Vanguard, the world’s second-largest mutual and exchange-traded fund manager, is pulling out of a major financial-sector alliance intended to help tackle climate change, the firm announced Wednesday.
Vanguard, in a statement, said it will track its progress independent of the alliance, as an effort to provide “clarity” to its investors.
Some environmental groups who follow pledges toward net-zero greenhouse emissions from the lifeblood of the economy — the financial services and banking sector — called the exit a major blow to the effort. These groups argued that such a move is kowtowing to “anti-woke” sentiment that claims investments focused on the impending clean-energy transition and other pro-climate actions only come at the expense of investment returns.
The alliance, called the Net Zero Asset Managers (NZAM), was launched in late 2020 to encourage asset managers to hit a net-zero emission target by 2050 and help keep a rise in global temperature to 1.5 degrees Celsius. That’s a voluntary temperature goal agreed to at the pivotal 2015 Paris climate meetings and is seen as the marker key to slowing atmospheric warming, calming acidifying oceans, preventing coastal erosion, and limiting severe droughts and other deadly and expensive environmental changes.
Plus, the NZAM pact ostensibly means that members would have to be more transparent and align goals within the peer group, its proponents argue.
“We have decided to withdraw from NZAM so that we can provide the clarity our investors desire about the role of index funds and about how we think about material risks, including climate-related risks,” Vanguard said in a statement on its website.
“Such industry initiatives can advance constructive dialogue, but sometimes they can also result in confusion about the views of individual investment firms. That has been the case in this instance, particularly regarding the applicability of net zero approaches to the broadly diversified index funds favored by many Vanguard investors,” the statement continued.
The Biden administration has also tried to steer the U.S. economy as a whole toward net-zero emissions by 2050, as have most major industrial economies. Net-zero can be reached by burning less fossil fuels like coal, oil
and natural gas
but also by offsetting greenhouse gas emissions with carbon-sucking tree planting or carbon capture and storage at the point of combustion.

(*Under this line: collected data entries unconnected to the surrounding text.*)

(* ===== verification/Table.v ===== *)
(** * Tables

    Models [wasmtime-runtime/src/table.rs].  The elements are the values of
    the table's [Vec]; the address of the [Vec]'s buffer is chosen by the
    allocator and is an argument of the operations that (re)allocate. *)

From S2P Require Import Prelude Environ VMOffsets Store Registry Memory VMContext.
Local Open Scope Z_scope.

Record TableInstance := mkTableInstance {
  vec_ptr : Z;
  vec : list VMCallerCheckedAnyfunc;
  tb_maximum : option Z;
}.

Definition Table_new (ptr : Z) (plan : TablePlan) : res TableInstance :=
  _ ← match table_ty (plan_table plan) with
      | Func => Ret tt
      | Val _ => Panic
      end;
  match table_style plan with
  | CallerChecksSignature =>
      len ← unwrap (try_from_u 64 (table_minimum (plan_table plan)));
      Ret (mkTableInstance ptr (replicate (Z.to_nat len) VMCallerCheckedAnyfunc_default)
             (table_maximum (plan_table plan)))
  end.

Definition table_size (self : TableInstance) : res Z := unwrap (try_from_u 32 (zlen (vec self))).

(** [Vec::resize] *)
Definition resize {A} (l : list A) (new_len : Z) (x : A) : list A :=
  take (Z.to_nat new_len) l ++ replicate (Z.to_nat (new_len - zlen l)) x.

Definition Table_grow (ptr : Z) (self : TableInstance) (delta : Z)
    : res (TableInstance * option Z) :=
  size ← table_size self;
  match checked_add 32 size delta with
  | None => Ret (self, None)
  | Some len =>
      if match tb_maximum self with Some max => max <? len | None => false end
      then Ret (self, None)
      else
        new_len ← unwrap (try_from_u 64 len);
        Ret (mkTableInstance ptr (resize (vec self) new_len VMCallerCheckedAnyfunc_default)
               (tb_maximum self), Some len)
  end.

Definition Table_get (self : TableInstance) (index : Z) : option VMCallerCheckedAnyfunc :=
  zget (vec self) index.

(** Writing through the reference that [get_mut] returns. *)
Definition Table_set (self : TableInstance) (index : Z) (v : VMCallerCheckedAnyfunc)
    : option TableInstance :=
  match zset (vec self) index v with
  | Ret l => Some (mkTableInstance (vec_ptr self) l (tb_maximum self))
  | Panic => None
  end.

Definition vmtable (self : TableInstance) : res VMTableDefinition :=
  len ← unwrap (try_from_u 32 (zlen (vec self)));
  Ret (mkVMTableDefinition (vec_ptr self) len).

(** ** What a table promises *)

Record table_inv (t : TableInstance) : Prop := {
  tbi_len : zlen (vec t) < 2 ^ 32;
  tbi_max : ∀ M, tb_maximum t = Some M → zlen (vec t) ≤ M;
  tbi_ptr : u64 (vec_ptr t);
}.

Lemma zlen_replicate {A} n (x : A) : 0 ≤ n → zlen (replicate (Z.to_nat n) x) = n.
Proof. intros. unfold zlen. rewrite length_replicate. lia. Qed.

Lemma zlen_resize {A} (l : list A) n x : 0 ≤ n → zlen (resize l n x) = n.
Proof. intros. unfold resize, zlen. rewrite length_app, length_take, length_replicate. lia. Qed.

Lemma zget_resize {A} (l : list A) n x i :
  zlen l ≤ n → zget (resize l n x) i =
    if decide (i < zlen l) then zget l i else if decide (i < n) then Some x else None.
Proof.
  intros Hn. unfold resize. rewrite take_ge by (unfold zlen in Hn; lia).
  case_decide as Hi; [by rewrite zget_app_l|]. rewrite zget_app_r by lia.
  unfold zget. pose proof (zlen_nonneg l). rewrite (proj2 (Z.leb_le 0 _)) by lia.
  case_decide; [apply lookup_replicate_2; lia|].
  apply lookup_ge_None_2. rewrite length_replicate. lia.
Qed.

Lemma table_size_fits t : table_inv t → table_size t = Ret (zlen (vec t)).
Proof.
  intros [H _ _]. unfold table_size, try_from_u. pose proof (zlen_nonneg (vec t)).
  by rewrite (proj2 (in_u_spec 32 _)) by lia.
Qed.

Lemma Table_new_inv ptr plan t :
  u64 ptr → 0 ≤ table_minimum (plan_table plan) < 2 ^ 32 →
  (∀ M, table_maximum (plan_table plan) = Some M → table_minimum (plan_table plan) ≤ M) →
  Table_new ptr plan = Ret t → table_inv t.
Proof.
  intros Hp Hm HM H. unfold Table_new in H. destruct (table_ty _); [|done].
  cbn [mbind res_mbind] in H. destruct (table_style plan). res_inv H.
  apply try_from_u_Some in E as [-> ?]. split; cbn; rewrite ?zlen_replicate by lia; auto. lia.
Qed.

(** Growing a table that satisfies the invariant never panics.  It fails,
    leaving the table as it was, exactly when the new length does not fit 32
    bits or exceeds the maximum; otherwise it returns the new length, every
    old element is still at its index, every new element is the null
    function reference, whose signature index no registered signature has,
    and the invariant holds again. *)
Theorem Table_grow_spec (ptr : Z) (t : TableInstance) (delta : Z)
    (Hinv : table_inv t) (Hptr : u64 ptr) (Hdelta : 0 ≤ delta < 2 ^ 32) :
  ∃ t' r, Table_grow ptr t delta = Ret (t', r) ∧ table_inv t' ∧
  match r with
  | None => t' = t ∧ (2 ^ 32 ≤ zlen (vec t) + delta ∨
      ∃ M, tb_maximum t = Some M ∧ M < zlen (vec t) + delta)
  | Some n => n = zlen (vec t) + delta ∧ n < 2 ^ 32 ∧
      (∀ M, tb_maximum t = Some M → n ≤ M) ∧ zlen (vec t') = n ∧
      ∀ i, 0 ≤ i < n → Table_get t' i =
        if decide (i < zlen (vec t)) then Table_get t i else Some VMCallerCheckedAnyfunc_default
  end.
Proof.
  pose proof (zlen_nonneg (vec t)) as Hl. pose proof Hinv as [Hlen Hmax Hp].
  unfold Table_grow. rewrite table_size_fits, bind_Ret_l by done.
  unfold checked_add. destruct (in_u 32 _) eqn:E.
  2:{ apply in_u_false in E. do 2 eexists. split; [done|]. split_and!; [done..|left; lia]. }
  apply in_u_spec in E. destruct (match tb_maximum t with Some _ => _ | None => _ end) eqn:EM.
  { destruct (tb_maximum t) as [M|] eqn:EM2; [|done]. apply Z.ltb_lt in EM.
    do 2 eexists. split; [done|]. split_and!; [done..|right; by exists M]. }
  assert (HM : ∀ M, tb_maximum t = Some M → zlen (vec t) + delta ≤ M).
  { intros M HM. rewrite HM in EM. lia. }
  unfold try_from_u. rewrite (proj2 (in_u_spec 64 _)) by lia. cbn [unwrap mbind res_mbind].
  do 2 eexists. split; [done|]. split.
  { split; cbn; rewrite ?zlen_resize by lia; try done. lia. }
  split_and!; [done|lia|done|apply zlen_resize; lia|]. intros i Hi. unfold Table_get. cbn [vec].
  rewrite zget_resize by lia. case_decide; [done|]. by rewrite decide_True by lia.
Qed.

Lemma Table_grow_spec_witness :
  ∃ t' r, Table_grow 64 (mkTableInstance 32 [VMCallerCheckedAnyfunc_default] (Some 3)) 2
    = Ret (t', r) ∧ r = Some 3.
Proof.
  destruct (Table_grow_spec 64 (mkTableInstance 32 [VMCallerCheckedAnyfunc_default] (Some 3)) 2)
    as (t' & r & E & _).
  - split; [vm_compute; reflexivity|intros M [= <-]; vm_compute; discriminate|
      split; [cbn; lia|vm_compute; reflexivity]].
  - split; [lia|reflexivity].
  - lia.
  - exists t', r. split; [exact E|]. vm_compute in E. congruence.
Defined.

“This change in NZAM membership status will not affect our commitment to helping our investors navigate the risks that climate change can pose to their long-term returns,” Vanguard said, adding it will continue to provide investors the information and products seen nudging the U.S. toward net zero emissions in coming decades.
Along with BlackRock
and State Street
Vanguard, with roughly $8.1 trillion under management, is considered one of the Big Three index fund managers that dominate much of American retail investing and retirement planning.
“Vanguard has long lagged even its own industry peers in mitigating climate risks, but at least it claimed to be moving in the right direction,” said Casey Harrell, senior strategist at climate policy group Vanguard S.O.S.
“Now, with its decision to walk away from NZAM, the firm is dropping any pretext,” Harrell said. “Vanguard is bowing to right-wing political pressure instead of serving its customers’ best interests. It’s now clear that investors who are concerned about climate risk should take their investments elsewhere.”
Lara Cuvelier, sustainable investment campaigner with advocacy Reclaim Finance, said she believed Vanguard’s participation in NZAM to date was more publicity stunt and less pragmatic action.
“The initiative will no longer be held back by the lack of action by such a large player and can move ahead and push its members to deliver net zero and stop driving us towards climate chaos,” she said.
BlackRock also made headlines in recent days after Florida said it is moving $2 billion in taxpayer assets from accounts with the fund manager, whose leader Larry Fink has declared fighting climate change a major investment theme of his lifetime and beyond. Florida’s Republican chief financial officer said big asset managers should focus on delivering returns rather than on promoting environmental, social and governance (ESG) principles.
“As a fiduciary, everything we do is with the sole goal of driving returns for our clients,” BlackRock said in response. “We are surprised by the Florida CFO’s decision given the strong returns BlackRock has delivered to Florida taxpayers over the last five years. Neither the CFO nor his staff have raised any performance concerns.”
BlackRock joined the NZAM initiative as a signatory in March 2021.
Vanguard’s withdrawal from the pact also comes within weeks of a U.S. Department of Labor ruling that explicitly permits retirement-plan fiduciaries to consider climate change and other ESG features when selecting investments or meeting shareholder demands, as long as economic considerations remain top of mind. And the regulations clear the way for more 401(k) employment retirement plans to offer ESG and so-called sustainable funds.
The rule, first proposed in October 2021, essentially reverses two actions advanced under the Trump administration that would have restricted the consideration of ESG.